(** * nx-kuritkaj: bundle-deps and local-npm-repo executors

    A shallow embedding of the two Nx executors of the repository,

      - libs/nx-plugin/bundle-deps/src/executors/run/executor.ts
      - libs/nx-plugin/local-npm-repo/src/executors/start-repo/executor.ts

    and the properties their specification states about them.

    JavaScript objects used as dictionaries are [gmap]s; a JavaScript
    [Map], whose iteration order the code relies on, is an association list
    in insertion order; code that throws returns a [result]; the external
    world (the file system, the [npm] command line, the forked registry
    process) is explicit state or an explicit stream of events. *)

From Stdlib Require Import ZArith Ascii String.
From Stdlib.Strings Require Import Byte.
From stdpp Require Import gmap strings list fin_maps pretty.

Set Warnings "-register-all,-clear-no-such-hyp".
Open Scope string_scope.
Open Scope list_scope.

(* ===================================================================== *)
(** * Results of code that may throw                                      *)
(* ===================================================================== *)

Inductive result (E A : Type) : Type :=
  | Ok (a : A)
  | Throw (e : E).
Arguments Ok {E A} a.
Arguments Throw {E A} e.

Definition rbind {E A B} (r : result E A) (k : A → result E B) : result E B :=
  match r with
  | Ok a => k a
  | Throw e => Throw e
  end.

Notation "'let*' x ':=' r 'in' k" := (rbind r (fun x => k))
  (at level 10, x pattern, r at level 100, k at level 200).

(** [path.join] on two segments. *)
Definition join (a b : string) : string := a +:+ "/" +:+ b.

(* ===================================================================== *)
(** * The folder copier                                                   *)
(* ===================================================================== *)

Module Fs.

(** A file tree.  A directory lists its entries by name; [readdirSync]
    returns them in that order. *)
Inductive node : Type :=
  | File (data : list byte)
  | Dir (entries : list (string * node)).

Inductive fs_error : Type :=
  | ENOTDIR            (* readdirSync on something that is no directory *)
  | EEXIST             (* createDirectory over an existing file *)
  | CopyError (element : string).  (* the [throw new Error()] of the copy loop *)

Fixpoint dir_lookup (name : string) (es : list (string * node)) : option node :=
  match es with
  | [] => None
  | (n, c) :: rest => if String.eqb n name then Some c else dir_lookup name rest
  end.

- DESCRIPTION OF THE TASK -
Pull together all lines from the data that mention the word "join".

- TASK RESPONSE -
(** [path.join] on two segments. *)
Definition join (a b : string) : string := a +:+ "/" +:+ b.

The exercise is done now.